Wicaksono, Managing Editor, Koran Tempo: “Kebebasan pers itu omong kosong jika jurnalis hidup dalam tekanan pemerintah yang otoriter dan publik yang anarkis.”
Algooth Putranto, Journalist, Bisnis Indonesia: "ngga ngaruh!!!...kebebasan di indonesia malah udah kebablasan...apalagi soal wartawan infotainment..."
Kornelius Purba, Editor, The Jakarta Post: "The more subscribers and ads very helpful for us journalists...to liberate us from being underpaid"
Aries Kelana, Editor, Majalah Gatra: "Bagi saya belum ada kebebasan pers. Masih banyak pers yang dibatasileh kepentingan penguasa, pemilik modal atao pengurusnya sendiri, meski pers sudah menyajikan secara konsekwen"
Roesdiono Soedibyo, Senior Editor, Angkasa Magazine: “Bila Indonesia bisa lebih dewasa, kebebasan pers di negara ini bisa lebih baik. Sekarang ini, kontrol masih diperlukan di Indonesia.”
Cahyo Sasongko, Senior Editor, Kompas Cyber Media: “Yang pasti, wartawan Indonesia itu many threats, less protection. Ada 3 unsur pelindung sekaligus ancaman: owner, state and society. Kita bermain di 3 unsur ini.”
Nasrullah Nara, Journalist, Kompas: "Ah, apalah arti sebuah hari? Bukankah hari kemarin, hari ini, dan hari esok, hanya dampak dari berpendarnya sang surya mengikuti sumbu rotasi bumi? Tapi yang pasti, di mana bumi dipijak di situ langit mengatapi. Artinya, tak satupun kebebasan yang independen dan bebas nilai. Kebebasan selalu mengikuti penuntutnya."
Jeany, Reporter, Suara Pembaruan: "sebenarnya gak perlu ada hari khusus untuk merayakan kebebasan pers karena kenyataannya kebebasan pers belum betul-betul dirasakan. Kalaupun ada pers yang bebas, malah kebabalasan seperti paparazi. Makanya, lebih baik balik ke diri pelaku pers. Punya keinginan untuk mewujudkan kebebasan pers atau tidak. dimulai dari manajemen, perusahaan, dan para jurnalis. supaya ketika menyuarakan sesuatu, kita betul-betul bebas berpendapat, tanpa disetir atau takut”
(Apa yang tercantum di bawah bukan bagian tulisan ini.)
Lemma allowed_count_strict v a m1 m2 :
  (m1 < m2)%nat -> king_allowed v (a + Z.of_nat m1) = true ->
  allowed_count v a m1 < allowed_count v a m2.
Proof.
  intros Hlt Ha. pose proof (allowed_count_mono v a (S m1) m2 Hlt) as Hm.
  cbn [allowed_count] in Hm. rewrite Ha in Hm. lia.
Qed.

Lemma allowed_count_onto v a m k :
  0 <= k < allowed_count v a m ->
  exists j, (j < m)%nat /\ king_allowed v (a + Z.of_nat j) = true
            /\ allowed_count v a j = k.
Proof.
  induction m as [|m IH]; cbn [allowed_count]; [lia|]. intros Hk.
  destruct (Z_lt_dec k (allowed_count v a m)) as [Hlt|Hge].
  - destruct IH as (j & Hj & Ha & Hc); [lia|]. exists j. split; [lia|]. tauto.
  - destruct (king_allowed v (a + Z.of_nat m)) eqn:Ha; [|lia].
    exists m. split; [lia|]. split; [exact Ha|lia].
Qed.

(** The loop over the squares, when the counter cannot wrap. *)
Lemma king_square_fold v a m tbl :
  Z.of_nat m < 2147483647 ->
  exists tbl',
    foldl (king_square_body v) (tbl, 0) (seqZ a (Z.of_nat m))
    = (tbl', allowed_count v a m)
    /\ forall s,
         tbl' !! s
         = if (a <=? s) && (s <? a + Z.of_nat m) && king_allowed v s
           then Some (int (allowed_count v a (Z.to_nat (s - a))
                           * nnuePieceIndices_of v))
           else tbl !! s.
Proof.
  induction m as [|m IH]; intros Hm.
  - exists tbl. split; [reflexivity|]. intros s.
    replace ((a <=? s) && (s <? a + Z.of_nat 0)) with false; [reflexivity|].
    symmetry. apply andb_false_iff. destruct (Z.leb_spec a s); [right|left; reflexivity].
    apply Z.ltb_ge. lia.
  - destruct IH as (tm & Hf & Hl); [lia|].
    rewrite seqZ_S, foldl_app, Hf. cbn [foldl allowed_count].
    unfold king_square_body.
    pose proof (allowed_count_bounds v a m) as Hb.
    destruct (king_allowed v (a + Z.of_nat m)) eqn:Ha.
    + eexists. split.
      { rewrite (int_small (allowed_count v a m + 1)) by lia. reflexivity. }
      intros s. rewrite lookup_insert. case_decide as Hs.
      * subst s. rewrite Ha.
        replace (a + Z.of_nat m - a) with (Z.of_nat m) by lia. rewrite Nat2Z.id.
        replace ((a <=? a + Z.of_nat m) && (a + Z.of_nat m <? a + Z.of_nat (S m)))
          with true; [reflexivity|].
        symmetry. apply andb_true_iff. split; [apply Z.leb_le|apply Z.ltb_lt]; lia.
      * rewrite Hl.
        replace (s <? a + Z.of_nat (S m)) with (s <? a + Z.of_nat m); [reflexivity|].
        destruct (Z.ltb_spec s (a + Z.of_nat m)), (Z.ltb_spec s (a + Z.of_nat (S m)));
          try reflexivity; lia.
    + exists tm. split; [f_equal; lia|].
      intros s. rewrite Hl.
      destruct (Z.eq_dec s (a + Z.of_nat m)) as [->|Hs].
      * rewrite Ha, !andb_false_r. reflexivity.
      * replace (s <? a + Z.of_nat (S m)) with (s <? a + Z.of_nat m); [reflexivity|].
        destruct (Z.ltb_spec s (a + Z.of_nat m)), (Z.ltb_spec s (a + Z.of_nat (S m)));
          try reflexivity; lia.
Qed.

End KingSquares.

Section KingTable.
Context `{T : Types}.

(** Sizes of the feature space for a board within the bounds. *)
Lemma feature_sizes v :
  (FILE_MAX + 1) * (RANK_MAX + 1) <= SQUARE_NB -> SQUARE_NB <= 1024 ->
  nnueKing_of v <> NO_PIECE_TYPE ->
  0 <= maxFile v <= FILE_MAX -> 0 <= maxRank v <= RANK_MAX ->
  let squares := (maxRank v + 1) * (maxFile v + 1) in
  1 <= squares <= SQUARE_NB
  /\ nnueSquares_of v = squares
  /\ nnuePieceIndices_of v <> 0
  /\ - 400000 <= nnuePieceIndices_of v <= 400000.
Proof.
  intros Hsq Hcap Hking Hf Hr squares.
  assert (Hs : 1 <= squares <= SQUARE_NB) by (subst squares; nia).
  assert (Hn : nnueSquares_of v = squares)
    by (unfold nnueSquares_of; apply int_small; lia).
  assert (Hfile : 1 <= maxFile v + 1 <= 1024) by (subst squares; nia).
  assert (Hp : 0 <= nnuePockets_of v <= 2048).
  { unfold nnuePockets_of. destruct (nnueUsePockets_of v); [|lia].
    rewrite (int_small (maxFile v + 1)) by lia. rewrite int_small by lia. lia. }
  assert (Hh : has_king (nnueKing_of v) = 1).
  { unfold has_king. destruct (N.eqb_spec (nnueKing_of v) NO_PIECE_TYPE);
      [contradiction|reflexivity]. }
  pose proof (bitset64_count_bounds (pieceTypes v)) as Hc.
  set (c := bitset64_count (pieceTypes v)) in *.
  assert (Hnd : nnueNonDropPieceIndices_of v = (2 * c - 1) * squares).
  { unfold nnueNonDropPieceIndices_of. fold c. rewrite Hh, Hn.
    apply int_small.
    assert ((2 * c - 1) * squares = 2 * (c * squares) - squares) by ring.
    assert (0 <= c * squares <= 65536) by nia. lia. }
  assert (Hpi : nnuePieceIndices_of v
                = (2 * c - 1) * squares + 2 * (c - 1) * nnuePockets_of v).
  { unfold nnuePieceIndices_of. fold c. rewrite Hnd, Hh. apply int_small.
    assert ((2 * c - 1) * squares = 2 * (c * squares) - squares) by ring.
    assert (2 * (c - 1) * nnuePockets_of v
            = 2 * (c * nnuePockets_of v) - 2 * nnuePockets_of v) by ring.
    assert (0 <= c * squares <= 65536) by nia.
    assert (0 <= c * nnuePockets_of v <= 131072) by nia. lia. }
  split; [exact Hs|]. split; [exact Hn|]. rewrite Hpi.
  set (p := nnuePockets_of v) in *.
  assert (A1 : (2 * c - 1) * squares = 2 * (c * squares) - squares) by ring.
  assert (A2 : 2 * (c - 1) * p = 2 * (c * p) - 2 * p) by ring.
  assert (B1 : 0 <= c * squares <= 65536) by nia.
  assert (B2 : 0 <= c * p <= 131072) by nia.
  rewrite A1, A2. split; [|lia].
  destruct (Z.eq_dec c 0) as [->|Hc0]; [lia|].
  assert (squares <= c * squares) by nia.
  assert (p <= c * p) by nia. lia.
Qed.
Fajar Martha, Journalist, Kompas: “Melihat ke dalam diri sendiri bahwa sebagai seorang jurnalis kita harus independen, menjaga jarak dengan nara sumber, menjaga jarak dengan waktu, dan melakukan kontemplasi. Itulah 3 prinsip yang harus dijaga oleh seorang jurnalis. Hari ini merupakan hari yang penting untuk merefleksikan ketiga prinsip tersebut, apakah kita sudah melakukannya dalam keseharian tugas kita atau belum...”
Henry Sianipar, BBC seksi Indonesia: "Budayakan hak jawab. Jawab kata2 dengan kata2, bukan dengan memenjarakan wartawan.!!"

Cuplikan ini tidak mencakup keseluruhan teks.